About this task:
Could you show all lines in the entries below that contain the string "packable"?

Information provided:
(* ===== verification/Vesting.v ===== *)
(** * Vesting shares: withdrawals, routes, rewards, delegation

    The evaluators of [withdraw_vesting], [set_withdraw_vesting_route],
    [claim_reward_balance] and [delegate_vesting_shares] of
    chain/steem_evaluator.cpp, and [process_vesting_withdrawals] and
    [clear_expired_delegations] of chain/database.cpp. *)
From S2P Require Import Prelude Fc Config Asset Chainbase ChainbaseSpec Objects Database.
From S2P Require Import Supply Protocol Votes Ledger Genesis Transfers.

Section vesting.
Context {F : Fc}.

(** ** Withdrawals *)
Definition withdraw_vesting_evaluator (o : withdraw_vesting_operation) : DB unit :=
  account ← get_account (wdv_account o);
  assert_ge (acc_vesting_shares account) (Asset 0 VESTS_SYMBOL)
    "Account does not have sufficient Steem Power for withdraw.";;
  free ← lift (asset_sub (acc_vesting_shares account) (acc_delegated_vesting_shares account));
  assert_ge free (wdv_vesting_shares o)
    "Account does not have sufficient Steem Power for withdraw.";;
  props ← get_dynamic_global_properties;
  wso ← get_witness_schedule_object;
  min_vests ← lift (asset_mul (account_creation_fee (wso_median_props wso))
                              (get_vesting_share_price props));
  let min_vests := Asset (to_int64 (amount min_vests * 10)) (symbol min_vests) in
  gt ← lift (asset_gt (acc_vesting_shares account) min_vests);
  assert (gt || (amount (wdv_vesting_shares o) =? 0))
    "Account registered by another account requires 10x account creation fee worth of Steem Power before it can be powered down.";;
  now ← head_block_time;
  if amount (wdv_vesting_shares o) =? 0 then
    assert (negb (amount (acc_vesting_withdraw_rate account) =? 0))
      "This operation would not change the vesting withdraw rate.";;
    modify (acc_id account) (λ a,
      Ok (set_acc_withdrawn 0
           (set_acc_to_withdraw 0
             (set_acc_next_vesting_withdrawal time_max
               (set_acc_vesting_withdraw_rate (Asset 0 VESTS_SYMBOL) a)))))
  else
    modify (acc_id account) (λ a,
      q ← safe_div (amount (wdv_vesting_shares o)) STEEMIT_VESTING_WITHDRAW_INTERVALS;
      let new_rate := Asset (if q =? 0 then 1 else q) VESTS_SYMBOL in
      FC_ASSERT (negb (asset_eq (acc_vesting_withdraw_rate a) new_rate))
        "This operation would not change the vesting withdraw rate.";;
      mret (set_acc_withdrawn 0
             (set_acc_to_withdraw (amount (wdv_vesting_shares o))
               (set_acc_next_vesting_withdrawal
                 (time_add now STEEMIT_VESTING_WITHDRAW_INTERVAL_SECONDS)
                 (set_acc_vesting_withdraw_rate new_rate a))))).
Definition retally_witness_vote_counts (force : bool) : DB unit :=
  accounts ← gets (all_rows (A := account_object));
  for_each accounts (λ a,
    votes ← gets (votes_of (acc_id a));
    let witnesses_voted_for :=
      if force || negb (bool_decide (acc_proxy a = STEEMIT_PROXY_TO_SELF_ACCOUNT))
      then to_uint16 (Z.of_nat (length votes)) else 0 in
    when (negb (acc_witnesses_voted_for a =? witnesses_voted_for))
      (modify (acc_id a) (λ account, mret (set_acc_witnesses_voted_for witnesses_voted_for account)))).

Definition retally_liquidity_weight : DB unit :=
  rs ← gets (select (λ _ : liquidity_reward_balance_object, true) (λ x y, lrb_owner x <=? lrb_owner y));
  for_each rs (λ r, modify (lrb_id r) (λ o, mret (update_weight true o))).

(** *** The cases of [apply_hardfork] *)
Definition reset_compromised (acc : string) : DB unit :=
  account ← find_account acc;
  match account with
  | None => mret tt
  | Some account =>
      let key := Authority 1 [] [(compromised_key, 1)] in
      update_owner_authority account key;;
      auth ← get_authority (acc_name account);
      modify (aa_id auth) (λ auth, mret (set_aa_posting key (set_aa_active key auth)))
  end.

Definition open_posting (name : string) : DB unit :=
  auth ← get_authority name;
  modify (aa_id auth) (λ auth, mret (set_aa_posting (Authority 1 [] []) auth)).

Definition hardfork_12_comment (c : comment_object) : DB unit :=
  if bool_decide (com_parent_author c = STEEMIT_ROOT_POST_PARENT) then
    if (com_last_payout c =? time_min) && (com_cashout_time c =? time_max) then
      now ← head_block_time;
      modify (com_id c) (λ c,
        mret (set_com_cashout_time (time_add now STEEMIT_CASHOUT_WINDOW_SECONDS_PRE_HF17) c))
    else when (0 <? com_last_payout c)
      (modify (com_id c) (λ c,
        mret (set_com_cashout_time (time_add (com_last_payout c) STEEMIT_SECOND_CASHOUT_WINDOW) c)))
  else mret tt.
Definition hardfork_12 : DB unit :=
  comments ← gets (all_rows (A := comment_object));
  for_each comments hardfork_12_comment;;
  open_posting STEEMIT_MINER_ACCOUNT;;
  open_posting STEEMIT_NULL_ACCOUNT;;
  open_posting STEEMIT_TEMP_ACCOUNT.
(** What a block does to the head. *)
Lemma block_frontier skip b db db' :
  _apply_block skip b db = Ok (tt, db') →
  let h := sbh_header (sb_header b) in
  let n := block_num h in
  follows_head skip b db ∧
  ∃ aslot lib slots counted, frontier db' = Frontier n (header_id (sb_header b)) (bh_timestamp h) aslot lib slots counted ∧
    (if n <? STEEMIT_START_MINER_VOTING_BLOCK then
       lib = if STEEMIT_MAX_WITNESSES <? n then n - STEEMIT_MAX_WITNESSES else fr_irreversible (frontier db)
     else fr_irreversible (frontier db) ≤ lib) ∧
    (slots_counted (frontier db) → slots_counted (frontier db')).
Proof.
  intros H. apply apply_block_steps in H as (w & s1 & s2 & s3 & s4 & H1 & H2 & _ & H4 & E1 & E3 & E4).
  cbn zeta. split.
  - unfold apply_transactions in H1. apply bind_ok in H1 as (u & s & Hm & H1).
    apply lift_ok in Hm as [_ ->]. apply bind_ok in H1 as (v & s' & Hv & _).
    by apply validate_block_header_ok in Hv as [Hv _].
  - apply update_global_dynamic_data_ok in H2. apply update_last_irreversible_ok in H4 as (lib & E5 & Hl).
    rewrite E5, E3, H2 in E4. rewrite E3, H2 in Hl. cbn [fr_number fr_irreversible] in Hl.
    change (gpo_last_irreversible_block_num (db_gpo s1)) with (fr_irreversible (frontier s1)) in Hl.
    rewrite E1 in Hl. do 4 eexists. split; [exact E4|]. split.
    + destruct (_ <? STEEMIT_START_MINER_VOTING_BLOCK); [done|]. destruct Hl as (ws & new & _ & _ & ->). lia.
    + rewrite <- E1, E4. intros Hc. unfold slots_counted. cbn [with_irreversible fr_slots fr_participation].
      exact (fill_slots_counted (db_gpo s1) _ Hc).
Qed.
End rules.

Section theorems.
Context {F : Fc} {B : Boost} {D : DiffMatchPatch} {K : Crypto} {E : Equihash} {P : Plugins} {PL : PluginLaws}.

(** C8: a block applies only on top of the head block it names, with a later
    timestamp and, unless these checks are skipped, with the signature of the
    witness that the schedule names for its slot; afterwards the block is the
    head block: the chain's head number, id and time are the block's. *)
Theorem applied_block_header skip b db db' :
  _apply_block skip b db = Ok (tt, db') →
  follows_head skip b db ∧
  let h := sbh_header (sb_header b) in
  gpo_head_block_number (db_gpo db') = block_num h ∧
  gpo_head_block_id (db_gpo db') = header_id (sb_header b) ∧
  gpo_time (db_gpo db') = bh_timestamp h.
Proof.
  intros (Hf & aslot & lib & slots & counted & Hfr & _)%block_frontier. split; [done|]. by injection Hfr.
Qed.

(** C10: each block adds one to the head number, which is the number in the id of
    the head block, and the last irreversible block never goes back. *)
Theorem head_advances skip b db db' :
  head_consistent db → gpo_head_block_number (db_gpo db) + 1 < U32 →
  _apply_block skip b db = Ok (tt, db') →
  head_consistent db' ∧
  gpo_head_block_number (db_gpo db') = gpo_head_block_number (db_gpo db) + 1 ∧
  gpo_last_irreversible_block_num (db_gpo db) ≤ gpo_last_irreversible_block_num (db_gpo db').
Proof.
  intros (Hid & Hn & Hlib & Hearly) Hmax ((Hprev & _) & aslot & lib & slots & counted & Hfr & Hl & _)%block_frontier.
  assert (block_num (sbh_header (sb_header b)) = fr_number (frontier db) + 1) as Hnum.
  { unfold block_num. rewrite Hprev. change (gpo_head_block_id (db_gpo db)) with (fr_id (frontier db)).
    rewrite Hid. apply Z.mod_small. cbn in *. lia. }
  assert (gpo_head_block_number (db_gpo db') = fr_number (frontier db) + 1) as E1 by (by injection Hfr; congruence).
  assert (gpo_last_irreversible_block_num (db_gpo db') = lib) as E2 by by injection Hfr.
  assert (gpo_head_block_id (db_gpo db') = header_id (sb_header b)) as E3 by by injection Hfr.
  assert (fr_irreversible (frontier db) ≤ lib) as Hle.
  { rewrite Hnum in Hl. unfold STEEMIT_MAX_WITNESSES in *. repeat case_match; lia. }
  split; [|split; [done|by rewrite E2]]. unfold head_consistent. cbn [frontier frontier_of fr_id fr_number fr_irreversible].
  rewrite E1, E2, E3, num_from_header_id, Hnum. split_and!; [done|lia|lia|].
  rewrite Hnum in Hl. unfold STEEMIT_MAX_WITNESSES in *. intros ?. repeat case_match; lia.
Qed.
(** C25: [open] restores the index of a log with two blocks or more whatever the
    index file holds: nothing, the positions a crash has left, or too many of
    them, unless it is a fragment of eight bytes or ends in the right position
    by accident. *)
Theorem open_restores bs b c index :
  let all := bs ++ [b; c] in
  let e := Z.of_nat (length (layout 0 (bs ++ [b]))) in
  (∀ i x, all !! i = Some x → block_num (sbh_header (sb_header x)) = Z.of_nat i + 1) →
  Forall packable all → Z.of_nat (length all) < U32 → Z.of_nat (length (layout 0 all)) < npos →
  index = [] ∨ (∃ x, read_last index = Ok x ∧ (x = e → index = positions (starts 0 all))) →
  ∃ l, open (layout 0 all) index = Ok l ∧ holds l all.
Proof.
  cbn zeta. intros Hn Hpk Hc Hs Hi.
  assert (packable c) as Hpc by (rewrite !Forall_app, !Forall_cons in Hpk; tauto).
  assert (layout 0 (bs ++ [b; c]) =
    (layout 0 (bs ++ [b]) ++ pack_block c) ++ u64_bytes (Z.of_nat (length (layout 0 (bs ++ [b]))))) as Hlast.
  { rewrite <- layout_last. by rewrite <- app_assoc. }
  set (all := bs ++ [b; c]) in *.
  assert (0 ≤ Z.of_nat (length (layout 0 (bs ++ [b]))) < U64) as He.
  { rewrite Hlast, !length_app in Hs. apply npos_u64. lia. }
  assert (last all = Some c) as Hc'.
  { subst all. change [b; c] with ([b] ++ [c]). by rewrite app_assoc, last_snoc. }
  assert (∀ idx, holds (BlockLog (Some c) (header_id (sb_header c)) (layout 0 all) idx) all ↔ idx = positions (starts 0 all)) as Hh.
  { intros idx. split; [by intros [_ ? _ _ _ _ _ _]|]. intros ->. split; cbn; rewrite ?Hc'; done. }
  assert (∀ idx, construct_index (BlockLog (Some c) (header_id (sb_header c)) (layout 0 all) idx) =
    Ok (BlockLog (Some c) (header_id (sb_header c)) (layout 0 all) (positions (starts 0 all)))) as Hr.
  { intros idx. by rewrite (construct_index_ok _ bs b c Hpk) by done. }
  assert (read_last (layout 0 all) = Ok (Z.of_nat (length (layout 0 (bs ++ [b]))))) as Hp
    by (rewrite Hlast; by rewrite read_last_bytes).
  unfold open. rewrite (proj2 (Nat.ltb_lt _ _)).
  2: { pose proof (length_layout_ge 0 all). subst all. rewrite length_app in *. cbn in *. lia. }
  rewrite (read_head_ok _ (bs ++ [b]) c); [|done|cbn; subst all; by rewrite <- app_assoc|done]. rsimpl.
  destruct Hi as [->|(x & Hx & Hxe)]; [cbn [length Nat.ltb]; rewrite Hr; eexists; split; [done|by apply Hh]|].
  destruct (0 <? length index)%nat; [|rewrite Hr; eexists; split; [done|by apply Hh]].
  rewrite Hp, Hx. rsimpl.
  destruct (_ <? x) eqn:E1; [rewrite Hr; eexists; split; [done|by apply Hh]|].
  destruct (x <? _) eqn:E2; [rewrite Hr; eexists; split; [done|by apply Hh]|].
  eexists. split; [done|]. apply Hh, Hxe. lia.
Qed.

(** A log with a single block cannot be used after its index is lost: [open]
    leaves the index empty, so the block cannot be read by its number and the
    next block cannot be appended. *)
Theorem one_block_log_stuck b c :
  packable b → block_num (sbh_header (sb_header b)) = 1 → block_num (sbh_header (sb_header c)) = 2 →
  Z.of_nat (length (layout 0 [b])) < npos →
  ∃ l, open (layout 0 [b]) [] = Ok l ∧ is_ok (read_block_by_num 1 l) = false ∧ is_ok (append c l) = false.
Proof.
  intros Hpk Hb Hc Hs. exists (BlockLog (Some b) (header_id (sb_header b)) (layout 0 [b]) []). split_and!.
  - unfold open. rewrite (proj2 (Nat.ltb_lt _ _)) by (pose proof (length_layout_ge 0 [b]); cbn in *; lia).
    rewrite (read_head_ok _ [] b); [|done|done|done]. rsimpl. cbn [length Nat.ltb].
    unfold construct_index. cbn [block_file].
    assert (read_last (layout 0 [b]) = Ok 0) as -> by (rewrite (layout_last [] b); by rewrite read_last_bytes). rsimpl. by destruct (length (layout 0 [b])).
  - unfold read_block_by_num, get_block_pos. cbn [bl_head bl_head_id index_file].
    rewrite num_from_header_id, Hb. done.
  - unfold append. cbn [index_file length]. by rewrite Hc.
Qed.
End theorems.
Definition generate_block (when : Z) (witness_owner : string) (key : private_key) (skip : Z) : N signed_block :=
  reads (may_produce skip when witness_owner key);;
  maximum_block_size ← n_gets (λ n, gpo_maximum_block_size (n_gpo n));
  txs ← choose_transactions skip when maximum_block_size;
  previous ← n_gets n_head_block_id;
  extensions ← reads (header_extensions witness_owner);
  let root := calculate_merkle_root (SignedBlock empty_header txs) in
  let header := BlockHeader previous when witness_owner root extensions in
  let pending_block := SignedBlock
    (if skips skip skip_witness_signature then SignedBlockHeader header EmptyString else sign_header key header) txs in
  (if skips skip skip_block_size_check then mret tt
   else n_lift (FC_ASSERT (pack_size pending_block <=? STEEMIT_MAX_BLOCK_SIZE)
          "pack_size( pending_block ) <= STEEMIT_MAX_BLOCK_SIZE"));;
  push_block skip pending_block;;
  mret pending_block.
End produce.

Reply:
  Forall packable all → Z.of_nat (length all) < U32 → Z.of_nat (length (layout 0 all)) < npos →
  assert (packable c) as Hpc by (rewrite !Forall_app, !Forall_cons in Hpk; tauto).
  packable b → block_num (sbh_header (sb_header b)) = 1 → block_num (sbh_header (sb_header c)) = 2 →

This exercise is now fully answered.